Austria announced that it will again impose a total lockdown on all people starting Monday for 20 days, with restrictions continuing later for the unvaccinated. In addition, the country said that all citizens should be vaccinated before February 1, 2022 or they would face heavy fines. More worrying from a financial market perspective is that Germany appears to be following closely. Germany’s health minister said on Friday that the health situation in the country had become so serious that a total blockade, even of those vaccinated, could not be ruled out. According to a senior portfolio manager at Swiss asset manager Vontobel, “a total lockdown for Germany would be very bad news for the economic recovery.”

Negative news on the pandemic front in Europe has largely overshadowed a much higher-than-expected German PPI report for October, as well as aggressive comments from outgoing member of the ECB’s Governing Council and Bundesbank President Jens Weidmann.
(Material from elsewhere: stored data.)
(** C7 at a section named [__proto__]: the header is read as a facet
    header, the name is none of the nine facets, and the data row makes
    [addRowToFacet] call [Object.prototype], which throws. *)
Lemma prototype_facet_throws :
  parseFacetHeader (str "@__proto__[1]:") = Some (str "__proto__")
  /\ own_facet (str "__proto__") = None
  /\ parseTqlDocumentFromString proto_text = Throw TypeError.
Proof. repeat split; vm_compute; reflexivity. Qed.

(** C9 at a text whose second section is named [__proto__]: the parse of
    the text throws instead of returning a document. *)
Lemma parse_document_throws :
  parseTqlDocumentFromString table_then_proto_text = Throw TypeError.
Proof. vm_compute. reflexivity. Qed.

Lemma step_safe (st : Parser.State) (line : jsstring) :
  safe_state st ->
  (forall name, parseFacetHeader (trim line) = Some name ->
                safe_name name = true) ->
  exists st', Parser.step st line = OK st' /\ safe_state st'.
Proof.
  intros Hst Hline. unfold Parser.step.
  destruct (is_empty (trim line) && negb (is_empty (currentHeaders st))).
  { eexists. split; [reflexivity|exact Hst]. }
  destruct (parseFacetHeader (trim line)) as [name|].
  { eexists. split; [reflexivity|]. unfold safe_state. simpl. now apply Hline. }
  unfold safe_state in Hst.
  destruct (currentFacet st) as [facet|] eqn:Hf.
  2:{ exists st. split; [reflexivity|]. unfold safe_state. now rewrite Hf. }
  assert (Hsafe : forall d h i p,
             safe_state (Parser.mkState d (Some facet) h i p))
    by (intros; exact Hst).
  destruct (is_empty (trim line)).
  { exists st. split; [reflexivity|]. unfold safe_state. now rewrite Hf. }
  destruct (isSeparatorRow (trim line)).
  { eexists. split; [reflexivity|apply Hsafe]. }
  destruct (inDataSection st && isTableRow (trim line)
            && negb (headerParsed st) && is_empty (currentHeaders st)).
  { eexists. split; [reflexivity|apply Hsafe]. }
  destruct (inDataSection st && headerParsed st && isTableRow (trim line)).
  2:{ exists st. split; [reflexivity|]. unfold safe_state. now rewrite Hf. }
  unfold addRowToFacet. unfold safe_name in Hst.
  destruct (registry_lookup facet); try discriminate; cbn [bind];
    eexists; (split; [reflexivity|apply Hsafe]).
Qed.

(** Away from the members of [Object.prototype] the parser returns a
    document for every text. *)
Lemma parse_document_total_on_safe_names (content : jsstring) :
  (forall line name,
      In line (split c_lf content) ->
      parseFacetHeader (trim line) = Some name -> safe_name name = true) ->
  exists d : TqlDocument, parseTqlDocumentFromString content = OK d.
Proof.
  intros H. unfold parseTqlDocumentFromString, parse_lines.
  assert (Hgen : forall lines st,
             safe_state st ->
             (forall line name, In line lines ->
                parseFacetHeader (trim line) = Some name ->
                safe_name name = true) ->
             exists st', foldM Parser.step lines st = OK st').
  { induction lines as [|l ls IH]; intros st Hst Hl; cbn [foldM].
    - now exists st.
    - destruct (@step_safe st l Hst) as [st' [-> Hst']].
      + intros name. apply Hl. now left.
      + cbn [bind]. apply IH; [exact Hst'|].
        intros line name Hin. apply Hl. now right. }
  destruct (Hgen (split c_lf content) (init empty_doc) I H) as [st' ->].
  cbn [bind]. now exists (doc st').
Qed.

End RegistryFacts.

(** ** Trimming, splitting and joining *)

Section TextFacts.

Lemma trimStart_ws (ws s : jsstring) :
  forallb is_ws ws = true -> trimStart (ws ++ s) = trimStart s.
Proof.
  induction ws as [|c ws IH]; simpl; [reflexivity|].
  intros H. apply andb_prop in H as [Hc Hws]. rewrite Hc. now apply IH.
Qed.

Lemma trimStart_all_ws (ws : jsstring) :
  forallb is_ws ws = true -> trimStart ws = [].
Proof.
  intros H. rewrite <- (app_nil_r ws). now rewrite trimStart_ws.
Qed.

Lemma trimStart_length (s : jsstring) : length (trimStart s) <= length s.
Proof.
  induction s as [|c s IH]; simpl; [lia|].
  destruct (is_ws c); simpl; lia.
Qed.

Lemma trimStart_fixed (s : jsstring) :
  length (trimStart s) = length s -> trimStart s = s.
Proof.
  destruct s as [|c s]; simpl; [reflexivity|].
  destruct (is_ws c); [|reflexivity].
  pose proof (trimStart_length s). lia.
Qed.

Lemma trimStart_head (c : char) (s : jsstring) :
  is_ws c = false -> trimStart (c :: s) = c :: s.
Proof. simpl. now intros ->. Qed.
To be fair, Weidmann is a well-known aggressive voter and has spent most of the last decade unable to influence the policy of the ECB, which is dominated by moderate voters, so his comments rarely move the needle on the euro. . Weidmann will leave at the end of the year.

Friday’s slide capped off a steamy week for EUR / GBP. The pair has fallen more than 1.5% from above 0.8500 to current levels below 0.8400, its worst weekly performance since March 2020. Aside from the escalating severity of the European Covid-19 situation throughout For the week, the pair has also been weighed down by strong macroeconomic data from the UK. Earlier in the week, the latest employment report provided early indications that there was no increase in unemployment after the end of the UK government leave scheme in late September and October inflation was higher than expected.

More recently, the October retail sales report released on Friday before the European opening beat expectations, although economists attribute it to consumers submitting their Christmas / end-of-the-year shopping amid supply chain concerns. Currency strategists also touted the ongoing history of divergence between the Bank of England and the ECB as negative. Many expect the Bank of England to start raising interest rates in December, while the ECB’s top policy makers such as President Lagarde have been trying to steer the market against expected rate hikes by 2022. Comments from the ECB’s aggressive line member Jens Weidmann, who is leaving the bank at the end of the year, and comments from the Bank of England’s chief economist, were ignored by the currency markets.

Elsewhere, the tone of Brexit developments has turned more positive this week and most market participants seem to expect the UK and the EU to eventually overcome their differences regarding the implementation of the Northern Ireland Protocol. .

Movements in bond markets, reflecting the deterioration in European economic sentiment, are also likely to be weighing. German 10-year yields fell 7 basis points this week to their lowest levels since mid-September just above -0.35%, while UK 10-year yields fell less than 5 basis points and are still comfortably down. above last week’s lows of 0.82%.